We therefore select a few typical CG topics ranging from elementary to standard levels, so that the course attendees can easily access the course content. We don’t assume that the attendees have familiarity with highly advanced mathematics. Elements of linear algebra and calculus at undergraduate level would be enough.

More specifically, we start with homogeneous coordinates, affine transformations and quaternions. These are common and basic mathematical concepts for CG. Matrix exponential and logarithm are then discussed for curve/surface editing, deformation and animation of geometric objects. Eigenvalues and eigenvectors are also well known mathematical concepts, yet appear with different faces in various graphics applications. In this course we intend to give a unified mathematical scope of these concepts. The corresponding graphics topics then include principal curvatures in geometry, PCA and Bayesian Inference in statistical approaches for animation, and Spherical Harmonics for image-based rendering. As an advanced topic, we briefly describe the mathematical concept called duality.
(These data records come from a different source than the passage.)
Definition demo_kickoff (branch : string) : kickoff_request :=
  KickoffRequest GL
    [("clone_urls", JArr [JStr "https://gitlab/a/b.git"]); ("branch_name", JStr branch);
     ("sha", JStr "c0ffee"); ("repo_path_with_namespace", JStr "a/b")]
    (MkEventContext "" [("Authorization", "Bearer token")] JNull)
    [("http", JStr "https://gitlab/a/b.git")].

Definition demo_ko_run : ko_prog (outcome bool * KickoffResponseMsg) :=
  execute_kickoff r_json demo_make_inspector "1.0" (λ _, "") demo_ko_routes
    (λ p s, startswith p s) 5 (demo_kickoff "main").

Lemma kickoff_authorized_witness :
  ∃ tr', run_trace demo_ko_world 1 demo_ko_run =
    Obs (inr (JwtDecode "token" "key") : ko_ev) (Ok (Some (JObj [("exp", JInt 100)]))) ::
    Obs (inr KoTime : ko_ev) (Ok 50%Z) :: tr'.
Proof.
  destruct (kickoff_authorized r_json demo_make_inspector "1.0" (λ _, "") demo_ko_routes
    (λ p s, startswith p s) 5 (demo_kickoff "main") _ _ (exec_run demo_ko_world 1 demo_ko_run))
    as [(_ & e & H)|(urls & s & ks & token & payload & exp & now & tr' & _ & _ & _ & _ & Htr & _)].
  - vm_compute in H. discriminate H.
  - exists (drop 2 (run_trace demo_ko_world 1 demo_ko_run)). vm_compute. reflexivity.
Defined.

Definition demo_ko_exec (branch : string) : ko_prog (outcome bool * KickoffResponseMsg) :=
  ko_execute r_json demo_make_inspector "1.0" (λ _, "") 5 (demo_kickoff branch) demo_services
    demo_ko_settings.

Lemma kickoff_limits_witness :
  run_outcome demo_ko_world 1 (demo_ko_exec "main") =
    Ok (Ok true, MkKickoffResponseMsg []
          (Some (MkExecutingScan (JStr "a/b") (JStr "p") (JStr "s") (JStr "main")))).
Proof.
  destruct (kickoff_limits r_json demo_make_inspector "1.0" (λ _, "") 5 (demo_kickoff "main")
    demo_services demo_ko_settings _ _ (exec_run demo_ko_world 1 (demo_ko_exec "main")))
    as [(_ & e & running & H)|_]; [vm_compute in H; discriminate H|vm_compute; reflexivity].
Defined.
Lemma request_loop_spec n retried msg s tr o :
  exec (request_loop jwt_encode n retried msg s) tr o →
  pauses tr = [] ∧ count is_submit tr ≤ n ∧
  ∀ resp s', o = Ok (resp, s') → ∃ tr0 token now exp,
    tr = tr0 ++ [Obs (Post ("Bearer " +:+ token) msg) (Ok resp)] ∧
    Obs ClientTime (Ok now) ∈ tr0 ∧ c_jwt s' = Some token ∧ c_exp s' = Some exp ∧
    (now < exp - JWT_JITTER)%Z ∧
    (r_status_code resp = 401%Z → jwt_encode exp = Ok token ∧ exp = (now + JWT_TIMEOUT)%Z).
Proof.
  revert retried s tr o. induction n as [|n IH]; intros retried s tr o H.
  { destruct H as [-> ->]. done. }
  cbn [request_loop] in H.
  apply exec_bind in H as [([token s1] & tr1 & tr2 & -> & Hj & H)|(e & Hj & ->)].
  2:{ apply get_jwt_spec in Hj as (-> & -> & _). by split_and!; [|lia|]. }
  apply get_jwt_spec in Hj as (Hp1 & Hc1 & Hj).
  destruct (Hj _ _ eq_refl) as (now & exp & Hnow & Hjwt & Hexp & Hlt & Hforce & _). clear Hj.
  rewrite pauses_app, count_app, Hp1, Hc1.
  call_step H as [(resp & tr3 & -> & H)|(e & -> & ->)].
  2:{ split; [done|]. split; [|done]. rewrite count_cons, count_nil. simpl. lia. }
  rewrite count_cons. simpl.
  assert (Hpost : ∀ t : list (obs kc_ev kc_resp),
    pauses (Obs (Post ("Bearer " +:+ token) msg) (Ok resp) :: t) = pauses t) by done.
  rewrite Hpost.
  destruct ((r_status_code resp =? 401)%Z && negb retried) eqn:Hretry.
  - apply IH in H as (Hp & Hc & H). split; [done|]. split; [lia|].
    intros resp' s' Ho. destruct (H _ _ Ho) as (tr0 & token' & now' & exp' & -> & Hin & Hrest).
    exists (tr1 ++ Obs (Post ("Bearer " +:+ token) msg) (Ok resp) :: tr0), token', now', exp'.
    split; [by rewrite <- app_assoc|]. split; [|done].
    rewrite elem_of_app, elem_of_cons. by auto.
  - destruct H as [-> ->]. split; [done|]. split; [rewrite count_nil; lia|].
    intros resp' s' [= <- <-]. exists tr1, token, now, exp.
    split_and!; try done. intros H401. rewrite H401 in Hretry. simpl in Hretry.
    by apply Hforce, negb_false_iff.
Qed.

Lemma delays_lookup n k delay :
  (0 ≤ delay ≤ SLEEP_MAX_SECONDS)%Z → k < n →
  delays n delay !! k = Some (Z.min SLEEP_MAX_SECONDS (delay + SLEEP_SECONDS * Z.of_nat k)).
Proof.
  unfold SLEEP_MAX_SECONDS, SLEEP_SECONDS.
  revert k delay. induction n as [|n IH]; intros k delay Hd Hk; [lia|]. cbn [delays].
  destruct k as [|k]; simpl; [f_equal; lia|].
  rewrite IH by (unfold SLEEP_MAX_SECONDS, SLEEP_SECONDS; lia).
  unfold SLEEP_MAX_SECONDS, SLEEP_SECONDS. f_equal. lia.
Qed.
(* ===== verification/Github.v ===== *)
(** * GitHub events: [src/orchestration/gh.py]

    What [GithubOrchestrator] reads of an event, its tables of workflows, and the
    protected branches it asks GitHub for, page by page.  Also the signature
    check that it shares with the Bitbucket orchestrators. *)
From S2P Require Import Prelude PyStr PyJson Url Auth ApiSession Messaging ScmConfig Orchestration Dispatch.
Open Scope string_scope.
Open Scope nat_scope.
Open Scope list_scope.

(** The JSONPath queries of [src/orchestration/gh.py], by the names of their attributes. *)
Definition gh_event_action_query : string := "$.action".
Definition gh_install_sender_query : string := "$.sender.login".
Definition gh_install_target_query : string := "$.installation.account.login".
Definition gh_install_target_type_query : string := "$.installation.account.type".
Definition gh_install_repo_selection_query : string := "$.installation.repository_selection".
Definition gh_install_events_query : string := "$.installation.events".
Definition gh_install_permissions_query : string := "$.installation.permissions".
Definition gh_install_route_url_query : string := "$.installation.account.html_url".
Definition gh_push_target_branch_query : string := "$.ref".
Definition gh_push_target_hash_query : string := "$.after".
Definition gh_push_project_key_query : string := "$.repository.name".
Definition gh_push_org_key_query : string := "$.repository.owner.name".
Definition gh_pull_target_branch_query : string := "$.pull_request.base.ref".
Definition gh_check_run_pull_target_branch_query : string :=
  "$.check_run.check_suite.pull_requests[0].base.ref".
Definition gh_pull_target_hash_query : string := "$.pull_request.base.sha".
Definition gh_check_run_pull_target_hash_query : string :=
  "$.check_run.check_suite.pull_requests[0].base.sha".
Definition gh_pull_source_branch_query : string := "$.pull_request.head.ref".
Definition gh_check_run_pull_source_branch_query : string :=
  "$.check_run.check_suite.pull_requests[0].head.ref".
Definition gh_pull_source_hash_query : string := "$.pull_request.head.sha".
Definition gh_check_run_pull_source_hash_query : string :=
  "$.check_run.check_suite.pull_requests[0].head.sha".
Definition gh_pull_id_query : string := "$.number".
Definition gh_check_run_pull_id_query : string :=
  "$.check_run.check_suite.pull_requests[0].number".
Definition gh_pull_state_query : string := "$.pull_request.state".
Definition gh_pull_draft_query : string := "$.pull_request.draft".
Definition gh_pull_html_url : string := "$.pull_request.html_url".
Definition gh_check_run_pull_html_url : string := "$.check_run.check_suite.pull_requests[0].url".
Definition gh_pull_project_key_query : string := "$.repository.name".
Definition gh_pull_org_key_query : string := "$.repository.owner.login".
Definition gh_pull_assignee_query : string := "$.pull_request.assignee".
Definition gh_pull_assignees_query : string := "$.pull_request.assignees".
Definition gh_pull_requested_reviewers_query : string :=
  "$.pull_request[requested_teams,requested_reviewers][*]".
Definition gh_check_run_external_id_query : string := "$.check_run.external_id".
Definition gh_check_run_id_query : string := "$.check_run.id".
Definition gh_code_event_route_url_query : string := "$.repository[clone_url,ssh_url]".
Definition gh_code_event_ssh_clone_url_query : string := "$.repository.ssh_url".
Definition gh_code_event_http_clone_url_query : string := "$.repository.clone_url".
Definition gh_code_event_default_branch_name_extract : string := "$.repository.default_branch".
Definition gh_branch_names_extract : string := "$.[*].name".
Definition gh_requested_action_extract : string := "$.requested_action.identifier".
(* ===== verification/Bitbucket.v ===== *)
(** * Bitbucket events: [src/orchestration/bitbucket/]

    The orchestrators of Bitbucket Data Center and of Bitbucket Cloud. *)
From S2P Require Import Prelude PyStr PyJson Url Auth ApiSession Messaging ScmConfig Orchestration Dispatch Github.
Open Scope string_scope.
Open Scope nat_scope.
Open Scope list_scope.

(** The JSONPath queries of [src/orchestration/bitbucket/bbdc.py], by the names of their attributes. *)
Definition dc_push_route_urls_query : string := "$.repository.links.clone[*]".
Definition dc_push_repo_project_key_query : string := "$.repository.project.key".
Definition dc_push_repo_project_name_query : string := "$.repository.project.name".
Definition dc_push_repo_slug_query : string := "$.repository.slug".
Definition dc_push_repo_name_query : string := "$.repository.name".
Definition dc_push_changes_extract_query : string := "$.changes[*]".
Definition dc_push_change_types_query : string := "$.changes[*].type".
Definition dc_pr_route_urls_query : string := "$.pullRequest.fromRef.repository.links.clone[*]".
Definition dc_pr_draft_query : string := "$.pullRequest.draft".
Definition dc_pr_self_link_query : string := "$.pullRequest.links['self'][*]['href']".
Definition dc_pr_toref_extract_query : string := "$.pullRequest.toRef".
Definition dc_pr_fromref_extract_query : string := "$.pullRequest.fromRef".
Definition dc_pr_repo_project_key_query : string := "$.pullRequest.toRef.repository.project.key".
Definition dc_pr_repo_project_name_query : string :=
  "$.pullRequest.toRef.repository.project.name".
Definition dc_pr_repo_slug_query : string := "$.pullRequest.toRef.repository.slug".
Definition dc_pr_repo_name_query : string := "$.pullRequest.toRef.repository.name".
Definition dc_pr_id_query : string := "$.pullRequest.id".
Definition dc_pr_reviewer_status_query : string := "$.pullRequest.reviewers[*].status".
Definition dc_pr_state_query : string := "$.pullRequest.state".

(** The JSONPath queries of [src/orchestration/bitbucket/bbc.py], by the names of their attributes. *)
Definition bc_route_urls_query : string := "$.repository.links.html.href".
Definition bc_repo_full_name_query : string := "$.repository.full_name".
Definition bc_repo_project_name_query : string := "$.repository.project.name".
Definition bc_repo_project_key_query : string := "$.repository.project.key".
Definition bc_clone_urls_query : string := "$.links.clone[*]".
Definition bc_repo_workspace_slug_query : string := "$.repository.workspace.slug".
Definition bc_first_push_commit_query : string :=
  "$.push.changes[?(@.new.target.type=='commit')]".
Definition bc_branchmodel_name_query : string := "$..['development','production'].branch.name".
Definition bc_pr_draft_query : string := "$.pullrequest.draft".
Definition bc_pr_self_link_query : string := "$.pullrequest.links.html.href".
Definition bc_pr_id_query : string := "$.pullrequest.id".
Definition bc_pr_state_query : string := "$.pullrequest.state".
Definition bc_pr_source_branch_query : string := "$.pullrequest.source.branch.name".
Definition bc_pr_dest_branch_query : string := "$.pullrequest.destination.branch.name".
Definition bc_pr_event_short_dest_hash_query : string := "$.pullrequest.destination.commit.hash".
Definition bc_pr_event_short_source_hash_query : string := "$.pullrequest.source.commit.hash".
Definition bc_pr_participants_query : string :=
  "$.pullrequest.participants[?(@.role == 'REVIEWER')]".

Section bb.
Context (jp : string → json → list json).
Context (json_on_ok : response → outcome json).
Context (repr : json → string).
Context (hmac_digest : string → string → string → outcome string).
Context (scan_inspector : json → outcome inspector).
Context (version : string).
(** The order in which Python iterates a set. *)
Context (set_order : list json → list json).
(** [remove_auth_from_url], which is the URL library's. *)
Context (remove_auth_from_url : json → outcome json).

(** ** What the workflows of both read *)
Record bb_state : Type := BbState {
  bs_source_branch : json; bs_source_hash : json;
  bs_target_branch : json; bs_target_hash : json;
  bs_project_key : json; bs_project_name : json; bs_slug : json; bs_name : json;
  bs_organization : json;
  bs_clone_urls : dict json;
  bs_pr : option (json * json * json) }.

(** [is_signature_valid] of both *)
Definition bb_signature_valid (ctx : EventContext) (shared_secret : string) : outcome bool :=
  hub_signature_valid hmac_digest "X-Hub-Signature" ctx shared_secret.
(* ===== verification/TaskManager.v ===== *)
(** * Background tasks: [src/task_management/__init__.py]

    [TaskManager] hands coroutines to one event loop in a thread of its own and
    keeps the list of those of [in_background] that run, under a lock: the threads
    of the requests add to it, the loop thread removes from it in the callback of a
    finished future, and the thread that shuts the server down waits until it is
    empty.  A coroutine of [in_foreground] runs on the same loop, while the thread
    of its request waits for it; it is not in that list.
    The threads interleave, so the operations are small steps of a transition
    system; a step is what one thread does between two points where another
    thread can see the difference. *)
From stdpp Require Import functions relations.
From S2P Require Import Prelude.
Open Scope nat_scope.
Open Scope list_scope.

(** ** The state *)

(** How a coroutine ended. *)
Inductive coro_result : Type :=
| Returned
| Raised (e : exn)
| Cancelled.
#[export] Instance coro_result_eq_dec : EqDecision coro_result.
Proof. solve_decision. Defined.

(** A future of [run_coroutine_threadsafe]: whether [__callback] is registered
    with it while its coroutine runs, and then its result. *)
Inductive future : Type :=
| Pending (callback : bool)
| Finished (r : coro_result).

Inductive thread : Type := Request (t : nat) | LoopThread | Shutdown.
#[export] Instance thread_eq_dec : EqDecision thread.
Proof. solve_decision. Defined.

(** Where a request thread is in [in_background]; all but [Outside] hold the
    lock. *)
Inductive request_pc : Type :=
| Outside
| AtSubmit
| AtAddCallback (f : nat)
| InCallback (f : nat)     (* [__callback], run by the request thread itself *)
| AtAppend (f : nat)
| AtRelease.

(** Where the loop thread is in [__callback]. *)
Inductive loop_pc : Type :=
| Running
| AtAcquire (f : nat)
| AtRemove (f : nat)
| AtLeave.

(** Where a request thread is in [in_foreground]: outside of it, waiting for its
    coroutine, or about to return the result of that, or raise it. *)
Inductive foreground : Type := NotWaiting | Waiting | Ended (r : coro_result).

(** Where the last thread is in [wait_for_exit]. *)
Inductive shutdown_pc : Type := AtStart | AtCheck | Asleep | Exited.

Record tm : Type := Tm {
  tm_lock : option thread;           (* [__monitor_lock] *)
  tm_monitored : list nat;           (* [__monitored] *)
  tm_futures : list future;          (* every future so far *)
  tm_request : nat → request_pc;
  tm_loop : loop_pc;
  tm_shutdown : shutdown_pc;
  tm_foreground : nat → foreground }.

(** [bootstrap]: the loop runs, and nothing was submitted. *)
Definition tm_bootstrap : tm := Tm None [] [] (λ _, Outside) Running AtStart (λ _, NotWaiting).

(** [list.remove]: the first occurrence; without one it raises. *)
Fixpoint list_remove (x : nat) (l : list nat) : outcome (list nat) :=
  match l with
  | [] => Err ValueError
  | y :: l' => if decide (y = x) then Ok l' else let? r := list_remove x l' in Ok (y :: r)
  end.

(** What [__callback] does under the lock: [__log_future_result] asks for the
    exception, which raises for a cancelled coroutine, and the future is removed
    after it. *)
Definition log_future_result (r : coro_result) : outcome unit :=
  match r with Cancelled => Err CancelledError | _ => Ok tt end.
Definition callback (r : coro_result) (f : nat) (monitored : list nat) : outcome (list nat) :=
  let? _ := log_future_result r in list_remove f monitored.
(** An exception of a callback is logged by the future and goes no further. *)
Definition callback_monitored (r : coro_result) (f : nat) (monitored : list nat) : list nat :=
  match callback r f monitored with Ok l => l | Err _ => monitored end.

(** ** The steps *)
Inductive tm_step : tm → tm → Prop :=
(** [in_background]: take the lock, *)
| bg_acquire t mon fs rq lp sd fg :
    rq t = Outside → fg t = NotWaiting →
    tm_step (Tm None mon fs rq lp sd fg)
            (Tm (Some (Request t)) mon fs (<[t := AtSubmit]> rq) lp sd fg)
(** hand the coroutine to the loop, *)
| bg_submit t lk mon fs rq lp sd fg :
    rq t = AtSubmit →
    tm_step (Tm lk mon fs rq lp sd fg)
            (Tm lk mon (fs ++ [Pending false]) (<[t := AtAddCallback (length fs)]> rq) lp sd fg)
(** register the callback: with a finished future it is called at once, *)
| bg_register t f lk mon fs rq lp sd fg :
    rq t = AtAddCallback f → fs !! f = Some (Pending false) →
    tm_step (Tm lk mon fs rq lp sd fg)
            (Tm lk mon (<[f := Pending true]> fs) (<[t := AtAppend f]> rq) lp sd fg)
| bg_register_late t f r lk mon fs rq lp sd fg :
    rq t = AtAddCallback f → fs !! f = Some (Finished r) →
    tm_step (Tm lk mon fs rq lp sd fg) (Tm lk mon fs (<[t := InCallback f]> rq) lp sd fg)
(** where it takes the lock, which is not reentrant, *)
| bg_callback t f r mon fs rq lp sd fg :
    rq t = InCallback f → fs !! f = Some (Finished r) →
    tm_step (Tm None mon fs rq lp sd fg)
            (Tm None (callback_monitored r f mon) fs (<[t := AtAppend f]> rq) lp sd fg)
(** remember the future, and leave. *)
| bg_append t f lk mon fs rq lp sd fg :
    rq t = AtAppend f →
    tm_step (Tm lk mon fs rq lp sd fg) (Tm lk (mon ++ [f]) fs (<[t := AtRelease]> rq) lp sd fg)
| bg_release t lk mon fs rq lp sd fg :
    rq t = AtRelease →
    tm_step (Tm lk mon fs rq lp sd fg) (Tm None mon fs (<[t := Outside]> rq) lp sd fg)
(** The loop thread: a coroutine ends, and its callback runs if there is one. *)
| loop_finish f cb r lk mon fs rq sd fg :
    fs !! f = Some (Pending cb) →
    tm_step (Tm lk mon fs rq Running sd fg)
            (Tm lk mon (<[f := Finished r]> fs) rq (if cb : bool then AtAcquire f else Running) sd fg)
| loop_acquire f mon fs rq sd fg :
    tm_step (Tm None mon fs rq (AtAcquire f) sd fg)
            (Tm (Some LoopThread) mon fs rq (AtRemove f) sd fg)
| loop_remove f r lk mon fs rq sd fg :
    fs !! f = Some (Finished r) →
    tm_step (Tm lk mon fs rq (AtRemove f) sd fg)
            (Tm lk (callback_monitored r f mon) fs rq AtLeave sd fg)
| loop_release lk mon fs rq sd fg :
    tm_step (Tm lk mon fs rq AtLeave sd fg) (Tm None mon fs rq Running sd fg)
(** [in_foreground]: a request hands its coroutine to the loop and waits, the
    coroutine ends, with no callback, and the request goes on. *)
| fg_submit t lk mon fs rq lp sd fg :
    rq t = Outside → fg t = NotWaiting →
    tm_step (Tm lk mon fs rq lp sd fg) (Tm lk mon fs rq lp sd (<[t := Waiting]> fg))
| fg_finish t r lk mon fs rq sd fg :
    fg t = Waiting →
    tm_step (Tm lk mon fs rq Running sd fg) (Tm lk mon fs rq Running sd (<[t := Ended r]> fg))
| fg_result t r lk mon fs rq lp sd fg :
    fg t = Ended r →
    tm_step (Tm lk mon fs rq lp sd fg) (Tm lk mon fs rq lp sd (<[t := NotWaiting]> fg))
(** [wait_for_exit]: look under the lock, and sleep or leave. *)
| sd_acquire mon fs rq lp fg :
    tm_step (Tm None mon fs rq lp AtStart fg) (Tm (Some Shutdown) mon fs rq lp AtCheck fg)
| sd_check lk mon fs rq lp fg :
    tm_step (Tm lk mon fs rq lp AtCheck fg)
            (Tm None mon fs rq lp (if decide (mon = []) then Exited else Asleep) fg)
| sd_wake lk mon fs rq lp fg :
    tm_step (Tm lk mon fs rq lp Asleep fg) (Tm lk mon fs rq lp AtStart fg).

Definition tm_reachable (s : tm) : Prop := rtc tm_step tm_bootstrap s.

(** ** The invariant *)

(** Where the request that holds the lock is, if one does. *)
Definition holder_pc (lk : option thread) (rq : nat → request_pc) : request_pc :=
  match lk with Some (Request t) => rq t | _ => Outside end.

(** The future a request, or the loop thread, works on. *)
Definition pc_future (pc : request_pc) : option nat :=
  match pc with AtAddCallback f | InCallback f | AtAppend f => Some f | _ => None end.
Definition loop_future (lp : loop_pc) : option nat :=
  match lp with AtAcquire f | AtRemove f => Some f | _ => None end.

(** The futures that must be in the list: those that run, those whose callback
    has not run, and those that were cancelled - except the one that a request
    is about to add. *)
Definition tracked (pc : request_pc) (lp : loop_pc) (fs : list future) (f : nat) : Prop :=
  pc_future pc ≠ Some f ∧
  match fs !! f with
  | Some (Pending _) => True
  | Some (Finished r) => loop_future lp = Some f ∨ r = Cancelled
  | None => False
  end.

(** What is known of the future a request works on. *)
Definition request_ok (pc : request_pc) (lp : loop_pc) (fs : list future) : Prop :=
  match pc with
  | AtAddCallback f =>
      fs !! f = Some (Pending false) ∨
      (∃ r, fs !! f = Some (Finished r)) ∧ loop_future lp ≠ Some f
  | InCallback f => (∃ r, fs !! f = Some (Finished r)) ∧ loop_future lp ≠ Some f
  | AtAppend f =>
      fs !! f = Some (Pending true) ∨
      (∃ r, fs !! f = Some (Finished r)) ∧ loop_future lp = Some f
  | _ => True
  end.

Definition loop_holds (lp : loop_pc) : bool :=
  match lp with AtRemove _ | AtLeave => true | _ => false end.

Record tm_inv (s : tm) : Prop := TmInv {
  inv_requests t : tm_request s t ≠ Outside ↔ tm_lock s = Some (Request t);
  inv_loop : loop_holds (tm_loop s) = true ↔ tm_lock s = Some LoopThread;
  inv_shutdown : tm_shutdown s = AtCheck ↔ tm_lock s = Some Shutdown;
  inv_request_ok : request_ok (holder_pc (tm_lock s) (tm_request s)) (tm_loop s) (tm_futures s);
  inv_unregistered f : tm_futures s !! f = Some (Pending false) →
    holder_pc (tm_lock s) (tm_request s) = AtAddCallback f;
  inv_loop_future f : loop_future (tm_loop s) = Some f →
    ∃ r, tm_futures s !! f = Some (Finished r);
  inv_nodup : NoDup (tm_monitored s);
  inv_monitored f : f ∈ tm_monitored s ↔
    tracked (holder_pc (tm_lock s) (tm_request s)) (tm_loop s) (tm_futures s) f }.

Lemma list_remove_spec x l :
  NoDup l → x ∈ l → ∃ l', list_remove x l = Ok l' ∧ NoDup l' ∧
    ∀ y, y ∈ l' ↔ y ∈ l ∧ y ≠ x.
Proof.
  induction l as [|z l IH]; intros Hnd Hx; [by apply elem_of_nil in Hx|].
  apply NoDup_cons in Hnd as [Hz Hnd]. simpl. case_decide as Heq.
  - subst z. exists l. split_and!; [done..|]. set_solver.
  - destruct (IH Hnd) as (l' & -> & Hnd' & Hin); [set_solver|].
    exists (z :: l'). split; [done|]. split; [apply NoDup_cons; set_solver|set_solver].
Qed.

(** The callback of the loop thread never fails to find its future. *)
Lemma callback_spec r f l :
  NoDup l → f ∈ l → NoDup (callback_monitored r f l) ∧
    ∀ y, y ∈ callback_monitored r f l ↔ y ∈ l ∧ (y ≠ f ∨ r = Cancelled).
Proof.
  intros Hnd Hf. unfold callback_monitored, callback.
  destruct (list_remove_spec f l Hnd Hf) as (l' & Hl & Hnd' & Hin).
  destruct r; simpl; rewrite ?Hl; (split; [done|]); intros y; rewrite ?Hin; naive_solver.
Qed.

Lemma tm_inv_bootstrap : tm_inv tm_bootstrap.
Proof.
  split; simpl; try done.
  - constructor.
  - intros f. unfold tracked. simpl. set_solver.
Qed.
Lemma request_holder s t : tm_inv s → tm_request s t ≠ Outside →
  tm_lock s = Some (Request t) ∧ loop_holds (tm_loop s) = false ∧ tm_shutdown s ≠ AtCheck.
Proof.
  intros H Ht. apply (inv_requests _ H) in Ht as Hl. split; [done|]. split.
  - destruct (loop_holds (tm_loop s)) eqn:E; [|done]. apply (inv_loop _ H) in E. congruence.
  - intros E. apply (inv_shutdown _ H) in E. congruence.
Qed.

(** A request that holds the lock moves on. *)
Lemma inv_request_moves t pc mon fs fs' mon' rq lp sd fg :
  tm_inv (Tm (Some (Request t)) mon fs rq lp sd fg) → pc ≠ Outside →
  request_ok pc lp fs' →
  (∀ f, fs' !! f = Some (Pending false) → pc = AtAddCallback f) →
  (∀ f, loop_future lp = Some f → ∃ r, fs' !! f = Some (Finished r)) →
  NoDup mon' →
  (∀ f, f ∈ mon' ↔ tracked pc lp fs' f) →
  tm_inv (Tm (Some (Request t)) mon' fs' (<[t := pc]> rq) lp sd fg).
Proof.
  intros [Hrq Hlp Hsd Hok Hun Hlf Hnd Hmon] Hpc Hok' Hun' Hlf' Hnd' Hmon'.
  split; simpl in *; rewrite ?fn_lookup_insert; try done.
  intros t'. destruct (decide (t = t')) as [<-|Hne].
  - by rewrite fn_lookup_insert.
  - rewrite fn_lookup_insert_ne by done. apply Hrq.
Qed.

(** A look-up in a list that one future was added to. *)
Lemma lookup_snoc_fut (fs : list future) x f y :
  (fs ++ [x]) !! f = Some y ↔ fs !! f = Some y ∨ (f = length fs ∧ y = x).
Proof.
  rewrite lookup_app_Some, list_lookup_singleton_Some. split.
  - intros [?|(? & ? & ->)]; [by left|right; split; [lia|done]].
  - intros [?|[-> ->]]; [by left|right]. split_and!; [lia..|done].
Qed.

Lemma inv_bg_acquire t mon fs rq lp sd fg :
  rq t = Outside → tm_inv (Tm None mon fs rq lp sd fg) →
  tm_inv (Tm (Some (Request t)) mon fs (<[t := AtSubmit]> rq) lp sd fg).
Proof.
  intros Ht [Hrq Hlp Hsd Hok Hun Hlf Hnd Hmon]. simpl in *.
  split; simpl; rewrite ?fn_lookup_insert; try done.
  - intros t'. destruct (decide (t = t')) as [<-|Hne]; [by rewrite fn_lookup_insert|].
    rewrite fn_lookup_insert_ne by done. rewrite Hrq. naive_solver.
  - rewrite Hlp. done.
  - rewrite Hsd. done.
  - intros f Hf. by apply Hun in Hf.
Qed.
Dual quaternion and theory of distribution will then be explained as mathematical basis of interpolation techniques for computer animation.

A unique feature of this course is that we demonstrate most of the mathematical concepts without rigorous formulation, while first showing their graphics applications. We expect this makes it easy to understand the mathematics mentioned above and to open the door for more advanced mathematical approaches.